### REQUIREMENT
Repeat the stretch of entries below from the line with "Hl; csimpl; constructor." through the line with "assert (NoDup (clauses". Include both ends and add nothing.

### TASK INPUT
(** What [compile_join_program] promises: one valid plan for each body atom that
    can trigger a clause, found under the predicate of that atom, and the clauses
    that nothing triggers in a list of their own. *)
Record join_program_ok (jp : JoinProgram) : Prop := {
  jp_valid plan : plan ∈ jp_plans jp → valid_plan plan;
  jp_complete c i : c ∈ clauses prog → triggered c i →
    ∃ plan, plan ∈ jp_plans jp ∧ plan_key plan = (rc_clause_id c, i);
  jp_sorted : StronglySorted ord_lt (plan_key <$> jp_plans jp);
  jp_unconditional c : c ∈ clauses prog → rc_clause_id c ∈ unconditional_clause_ids jp ↔ inert c;
  jp_for_predicate pid : ∃ plans, for_predicate jp pid = Ok plans ∧
    ∀ plan, plan ∈ plans ↔ plan ∈ jp_plans jp ∧ triggers_on plan pid
}.

Lemma clause_ids_sorted : StronglySorted ord_lt (rc_clause_id <$> clauses prog).
Proof.
  assert (∀ (l : list RuleClause) n, (∀ i c, l !! i = Some c → N.to_nat (rc_clause_id c) = (n + i)%nat) →
    StronglySorted ord_lt (rc_clause_id <$> l)) as H.
  { induction l as [|c l IH]; intros n Hl; csimpl; constructor.
    - apply (IH (S n)). intros i d Hd. rewrite (Hl (S i) d Hd). lia.
    - apply Forall_forall. intros x (d & -> & [i Hi]%list_elem_of_lookup)%list_elem_of_fmap. apply ord_lt_N.
      pose proof (Hl 0%nat c eq_refl). pose proof (Hl (S i) d Hi). lia. }
  apply (H _ 0%nat). apply (program_clause_ids _ Hprog).
Qed.

Lemma sublist_sorted (l k : list N) : sublist l k → StronglySorted ord_lt k → StronglySorted ord_lt l.
Proof.
  induction 1 as [|x l k Hs IH|x l k Hs IH]; intros Hk; [done|..]; apply StronglySorted_inv in Hk as [Hk Hx]; [|by apply IH].
  constructor; [by apply IH|]. rewrite Forall_forall in *. intros y Hy. apply Hx. by eapply elem_of_sublist.
Qed.

(** Sorting by the key gives the strict order, as no two plans share a key. *)
Lemma sorted_plans plans :
  NoDup (plan_key <$> plans) → StronglySorted ord_lt (plan_key <$> merge_sort plan_le plans).
Proof.
  intros Hnd. apply StronglySorted_le_NoDup.
  - assert (StronglySorted plan_le (merge_sort plan_le plans)) as Hs.
    { apply StronglySorted_merge_sort; unfold plan_le; [intros p q r; apply ord_le_trans|intros p q; apply ord_le_total]. }
    induction Hs as [|p l Hs IH Hp]; csimpl; constructor; [done|].
    apply Forall_fmap. done.
  - by rewrite merge_sort_Permutation.
Qed.

Lemma compile_join_program_ok : ∃ jp, compile_join_program prog = Ok jp ∧ join_program_ok jp.
Proof.
  pose proof clause_ids_sorted as Hsort.
  assert (NoDup (clauses prog)) as Hnd by (by apply StronglySorted_lt_NoDup, NoDup_fmap_1 in Hsort).
  destruct (compile_clauses_ok (clauses prog) ([], []) (λ c Hc, Hc) Hnd) as (plans & unc & Hf & H1 & H2 & H3 & H4 & H5).
  unfold compile_join_program. rewrite Hf, bind_Ok_l. cbn [fst snd app]. unfold new_join_program.
  pose proof (sorted_plans plans H3) as Hs. pose proof (sublist_sorted _ _ H4 Hsort) as Hu.
  rewrite (proj2 (strictly_ascending_spec _) Hs), (proj2 (strictly_ascending_spec _) Hu). cbn [negb reject_if]. rewrite !bind_Ok_l.
  set (sorted := merge_sort plan_le plans) in *.
  assert (∀ plan, plan ∈ sorted ↔ plan ∈ plans) as Hin by (intros plan; unfold sorted; by rewrite merge_sort_Permutation).
  destruct (index_plans_ok sorted 0 ∅) as (m & Hm & Hidx); [intros plan Hp%Hin; by apply H1|].
  change (foldM (index_plan prog) (imap pair sorted) ∅ = Ok m) in Hm. rewrite Hm, bind_Ok_l, (proj2 (iterM_Ok _ _)).
  2: { apply Forall_forall. intros cid Hcid.
    assert (cid ∈ rc_clause_id <$> clauses prog) as (c & -> & Hc)%list_elem_of_fmap by (by eapply elem_of_sublist).
    rewrite clause_Ok by done. rewrite bind_Ok_l. apply reject_if_Ok, not_true_iff_false. intros (a & Ha & Ht)%existsb_exists.
    apply list_elem_of_In, list_elem_of_lookup in Ha as [i Hi]. apply (H5 c Hc) in Hcid. apply (Hcid (N.of_nat i)).
    exists a. unfold body_atom. by rewrite Nat2N.id. }
  rewrite bind_Ok_l. eexists. split; [done|]. split; cbn [jp_plans unconditional_clause_ids]; [| |done|done|].
  - intros plan Hp%Hin. by apply H1.
  - intros c i Hc Hi. destruct (H2 c i Hc Hi) as (plan & Hp & E). exists plan. by rewrite Hin.
  - intros pid. unfold for_predicate. cbn [plans_by_predicate jp_plans]. specialize (Hidx pid).
    rewrite lookup_empty in Hidx. cbn [default] in Hidx.
    assert (∀ plan, (∃ i, i ∈ default [] (m !! pid) ∧ sorted !! i = Some plan) ↔ plan ∈ sorted ∧ triggers_on plan pid) as Hmem.
    { intros plan. setoid_rewrite Hidx. split.
      - intros (i & [[]%elem_of_nil|(j & q & -> & Hj & Ht)] & Hi). cbn in Hi. rewrite Hj in Hi. injection Hi as <-.
        split; [by eapply list_elem_of_lookup_2|done].
      - intros [[i Hi]%list_elem_of_lookup Ht]. exists i. split; [right; by exists i, plan|done]. }
    destruct (m !! pid) as [ids|] eqn:Ep; cbn [default] in *.
    + destruct (collect_indices sorted ids) as (ps & Hps & Hpin); [|exists ps; split; [done|]; intros plan; by rewrite Hpin, Hmem].
      intros i Hi. apply Hidx in Hi as [[]%elem_of_nil|(j & q & -> & Hj & _)]. by exists q.
    + exists []. split; [done|]. intros plan. rewrite <-Hmem. set_solver.
Qed.
End programs.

### TASK RESPONSE
  { induction l as [|c l IH]; intros n Hl; csimpl; constructor.
    - apply (IH (S n)). intros i d Hd. rewrite (Hl (S i) d Hd). lia.
    - apply Forall_forall. intros x (d & -> & [i Hi]%list_elem_of_lookup)%list_elem_of_fmap. apply ord_lt_N.
      pose proof (Hl 0%nat c eq_refl). pose proof (Hl (S i) d Hi). lia. }
  apply (H _ 0%nat). apply (program_clause_ids _ Hprog).
Qed.

Lemma sublist_sorted (l k : list N) : sublist l k → StronglySorted ord_lt k → StronglySorted ord_lt l.
Proof.
  induction 1 as [|x l k Hs IH|x l k Hs IH]; intros Hk; [done|..]; apply StronglySorted_inv in Hk as [Hk Hx]; [|by apply IH].
  constructor; [by apply IH|]. rewrite Forall_forall in *. intros y Hy. apply Hx. by eapply elem_of_sublist.
Qed.

(** Sorting by the key gives the strict order, as no two plans share a key. *)
Lemma sorted_plans plans :
  NoDup (plan_key <$> plans) → StronglySorted ord_lt (plan_key <$> merge_sort plan_le plans).
Proof.
  intros Hnd. apply StronglySorted_le_NoDup.
  - assert (StronglySorted plan_le (merge_sort plan_le plans)) as Hs.
    { apply StronglySorted_merge_sort; unfold plan_le; [intros p q r; apply ord_le_trans|intros p q; apply ord_le_total]. }
    induction Hs as [|p l Hs IH Hp]; csimpl; constructor; [done|].
    apply Forall_fmap. done.
  - by rewrite merge_sort_Permutation.
Qed.

Lemma compile_join_program_ok : ∃ jp, compile_join_program prog = Ok jp ∧ join_program_ok jp.
Proof.
  pose proof clause_ids_sorted as Hsort.
  assert (NoDup (clauses prog)) as Hnd by (by apply StronglySorted_lt_NoDup, NoDup_fmap_1 in Hsort).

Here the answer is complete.